Transcript of [IEEE 2009 Second International Conference on Emerging Trends in Engineering & Technology - Nagpur,...

Page 1: [IEEE 2009 Second International Conference on Emerging Trends in Engineering & Technology - Nagpur, India (2009.12.16-2009.12.18)] 2009 Second International Conference on Emerging

Wavelet Transform Based Data Perturbation Method for Privacy Protection

Vinod Patel Yogendra Kumar Jain Research Scholar M. Tech. CSE Head of the CSE Department

Samrat Ashok Technological Institute Samrat Ashok Technological Institute

Vidisha (M. P.) India 464001 Vidisha (M. P.) India 464001

Email: [email protected] Email: [email protected]

Abstract — Data mining techniques are able to derive highly sensitive knowledge from unclassified data that is not even known to database holders. Usually, data mining contains the secured information such as financial and healthcare records. To handle such large private database with, data mining algorithms with privacy is required. The privacy preserving becomes important concern when we dealing security related data. Data perturbation is one of the well-known methods for avoiding such kinds of privacy leakage. The objective of data perturbation method is to distort the individual data values while preserving the underlying statistical distribution properties. These data perturbation methods are assessed in terms of both their privacy parameters as well as its associated utility measure. Privacy parameters are used to measure the degree of privacy protection while data utility measures assess whether the dataset keeps the performance of data mining techniques after the data distortion. In this paper we present wavelet transformation for data perturbation. The experimental results show that wavelet transformation is a very promising data perturbation method.

I. INTRODUCTION

Data mining [1] is the extraction of implicit, previously unknown, and potentially useful information from data. Large collection of detailed personal data are regularly collected and analyzed by applications using data mining. Such data include shopping habits, criminal records, medical history, and credit records, among others [2]. On the other hand, analyzing such data opens new threats to privacy and autonomy of the individual, if not done properly. The challenging problem that we address in our paper is: how can we protect against the abuse of the knowledge discovered from secondary usage of data and meet the needs of organizations and governments to support decision making or even to promote social benefits? We claim that a solution for such a problem requires two vital techniques: anonymity [3] [4] to remove identifiers in the first phase of privacy protection (e.g. names, social insurance numbers, addresses, etc.), and data transformation to protect some sensitive attributes (e.g. salary, age, etc.). In this paper, we focus on the latter technique. Specifically, we consider the case in which confidential numerical attributes are distorted in order to meet privacy protection in classification analysis.
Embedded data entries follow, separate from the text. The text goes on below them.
(* ===== verification/Execute.v ===== *)
(** * Executing statements

    [execute] and its variants, also while other threads hand over clean-up work:
    the earlier replies of the cursor are discarded; the server may ask for any
    number of client files while it runs the statements; each is streamed to it, and
    the response that is left in the end is parsed into the replies of the cursor,
    or its error is reported. *)

From Stdlib Require Import ZArith Lia.
From stdpp Require Import gmap sets.
From S2P Require Import Prelude Bytes Blockstate IO Writing Reading Decimal Errors.
From S2P Require Import MonetTypes ReplyBuf RowSet Replies ReplyProgress Convert Delayed Validate.
From S2P Require Import ServerSock Login Upload Conn ConnInvariant Sharing Cursor Exchange Responses Closing.

Open Scope nat_scope.

#[local] Notation message := Blockstate.message.
#[local] Notation finished := Writing.finished.

(** ** The dialogue *)

Section Dialogue.
Context (files : bytes -> option (list bytes)) (target limit : nat).

(** [dialogue response wire datas final]: with [response] received so far, the server
    sends [wire]: a request for each of the files with contents [datas], the
    prompts of its transfer, and at last the rest of the response [final]. *)
Inductive dialogue : bytes -> bytes -> list bytes -> bytes -> Prop :=
| dialogue_end response w p :
    message w p -> length p <= limit -> (forall i, ~ marker_at (response ++ p) i) ->
    dialogue response w [] (response ++ p)
| dialogue_file response w p request kept name chunks prompts more datas final :
    message w p -> length p <= limit ->
    take_file_request (response ++ p) = (Ok (Some request), kept) ->
    upload_filename request = Some name -> files name = Some chunks ->
    replied prompts
      (repeat MORE (div_ceil (length (concat chunks)) target) ++ [FILE_TRANSFER]) ->
    dialogue kept more datas final ->
    dialogue response (w ++ prompts ++ more) (concat chunks :: datas) final.

End Dialogue.

(** What becomes of a request: the file is streamed, or it is refused. *)
Inductive answer := Streams (data : bytes) | Refuses (error : CursorError).

Definition refusal_of (a : answer) : option CursorError :=
  match a with Streams _ => None | Refuses e => Some e end.

Definition first_refusal (answers : list answer) : option CursorError :=
  head (omap refusal_of answers).

Section Conversation.
Context (files : bytes -> option (list bytes)) (refuses : bytes -> option CursorError).
Context (target limit room : nat) (to_string : CursorError -> bytes).

(** Why a request is refused: it is not one for a file, or the producer has none. *)
Definition refused_for (request : bytes) : option CursorError :=
  match upload_filename request with
  | None => Some (FileTransfer [Errors.Lit "unsupported server request "; Debug request])
  | Some name => refuses name
  end.

(** The line that tells the server. *)
Definition refusal_line (error : CursorError) : bytes :=
  ((fun c => if bool_decide (c = x0d) || bool_decide (c = x0a) then x20 else c) <$> to_string error)
  ++ [x0a].

(** A dialogue in which requests may also be refused; [room] bounds what is sent
    at once. *)
Inductive conversation : bytes -> bytes -> list answer -> bytes -> Prop :=
| conversation_end response w p :
    message w p -> length p <= limit -> (forall i, ~ marker_at (response ++ p) i) ->
    conversation response w [] (response ++ p)
| conversation_file response w p request kept name chunks prompts more answers final :
    message w p -> length p <= limit ->
    take_file_request (response ++ p) = (Ok (Some request), kept) ->
    upload_filename request = Some name -> files name = Some chunks ->
    replied prompts
      (repeat MORE (div_ceil (length (concat chunks)) target) ++ [FILE_TRANSFER]) ->
    conversation kept more answers final ->
    conversation response (w ++ prompts ++ more) (Streams (concat chunks) :: answers) final
| conversation_refused response w p request kept error more answers final :
    message w p -> length p <= limit ->
    take_file_request (response ++ p) = (Ok (Some request), kept) ->
    refused_for request = Some error -> length (refusal_line error) <= room ->
    conversation kept more answers final ->
    conversation response (w ++ more) (Refuses error :: answers) final.

(** What the client sends for a request. *)
Definition answered (a : answer) (sent : list bytes) : Prop :=
  match a with
  | Streams data => exists parts, cut target data parts /\ sent = accepted (parts ++ [[]])
  | Refuses error => sent = [refusal_line error]
  end.

End Conversation.

Lemma dialogue_conversation files refuses target limit room to_string response wire datas final :
  dialogue files target limit response wire datas final ->
  conversation files refuses target limit room to_string response wire (Streams <$> datas) final.
Proof. induction 1; cbn [fmap list_fmap]; econstructor; eauto. Qed.

Lemma streams_refuse_none datas : first_refusal (Streams <$> datas) = None.
Proof. unfold first_refusal. by induction datas. Qed.

(** The messages that carry the files, each cut into parts. *)
Definition file_messages (parts : list (list bytes)) : list bytes :=
  concat ((fun ps => accepted (ps ++ [[]])) <$> parts).

(** A response without a request is kept. *)
Lemma no_file_request response :
  (forall i, ~ marker_at response i) -> take_file_request response = (Ok None, response).
Proof.
  intros Hn. destruct (take_file_request_cases response) as [[_ E]|(i & Hi & _)]; [done|].
  by destruct (Hn i).
Qed.

Definition settled (final : bytes) (state : ServerState) : ServerState :=
  MkState (default (s_autocommit state) (response_autocommit final)) (s_reply_size state)
    (s_time_zone_seconds state) (s_sql_metadata state) (s_prehash_algo state)
    (s_server_endian state) (s_binary_level state) (s_max_response_size state).

Lemma streams_answered to_string target datas sent :
  Forall2 (answered target to_string) (Streams <$> datas) sent ->
  exists parts, Forall2 (cut target) datas parts /\ concat sent = file_messages parts.
Proof.
  revert sent. induction datas as [|data datas IH]; intros sent; cbn [fmap list_fmap].
  { intros ->%Forall2_nil_inv_l. by exists []. }
  intros (m & ms & (parts & Hc & ->) & Hrest & ->)%Forall2_cons_inv_l.
  destruct (IH ms Hrest) as (pss & Hcs & E). exists (parts :: pss).
  split; [by constructor|]. unfold file_messages in *. cbn [fmap list_fmap concat]. by rewrite E.
Qed.

Section Serve.
Context {S : Type} `{DuplexLaws S} (sizes : nat -> nat) (Hsizes : forall i, 0 < sizes i).
Context (fuel : nat) (settings : Settings) (to_string : CursorError -> bytes).
Notation limit := (c_max_response_size settings).
Context {P : Type} (upload : bytes -> comp (P * StreamingUpload S) CursorError unit).
Context (files : bytes -> option (list bytes)) (target : nat).
Context (Htarget : 0 < target) (Hlimit : 3 <= limit).

Context (refuses : bytes -> option CursorError) (room : nat) (Hroom : Datatypes.S target <= room).

(** The producer writes the chunks of the files that it knows, and fails at once
    for those that it refuses. *)
Context (Hupload : forall name chunks p u, files name = Some chunks ->
  upload name (p, u) = on_sink (write_chunks fuel sizes chunks) (p, u)).
Context (Hrefuse : forall name e p u, refuses name = Some e -> upload name (p, u) = (Err e, (p, u))).

Notation serve_loop := (serve_loop fuel sizes settings to_string upload target).
Notation conversation := (conversation files refuses target limit room to_string).
Notation answered := (answered target to_string).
We proposed to use Wavelet Transform based method as data distortion method. We have performed experiments and the results shown that the Wavelet method is effective in concealing the sensitive information, while preserving the performance of the data mining techniques after the data distortion.

II. DATA MATRIX

The matrix representation (vector-space format) [5] is one of the most popular ways to encode the object-attribute relationships in many real-life datasets. In this format, a 2-dimensional (2D) matrix is used to store the dataset in which each row of the matrix stands for an individual object, and each column represents a particular attribute of these objects. Apparently in this matrix, the privacy is a set of all confidential attributes represented by columns and all secret objects represented by rows. In such a matrix, we assume that every element is fixed, discrete, and numerical. Any missing element is not allowed.

III. RELATED WORK

Lots of different scientific research has been

done for this work. There are several classes of data transformation or data perturbation methods already discussed for this work. For example one class is focused on data anonymization [10] [11] [12] [13]. In the other class, the whole dataset or the confidential parts of the dataset is perturbed using certain distribution of random noises [14] [15] [16] [17]. More recently singular value decomposition (SVD) [7] [18] and nonnegative matrix factorization (NMF) [19] have been used to distort numerical valued datasets. The Fourier Transform based strategies [20] [21] are also used for that work.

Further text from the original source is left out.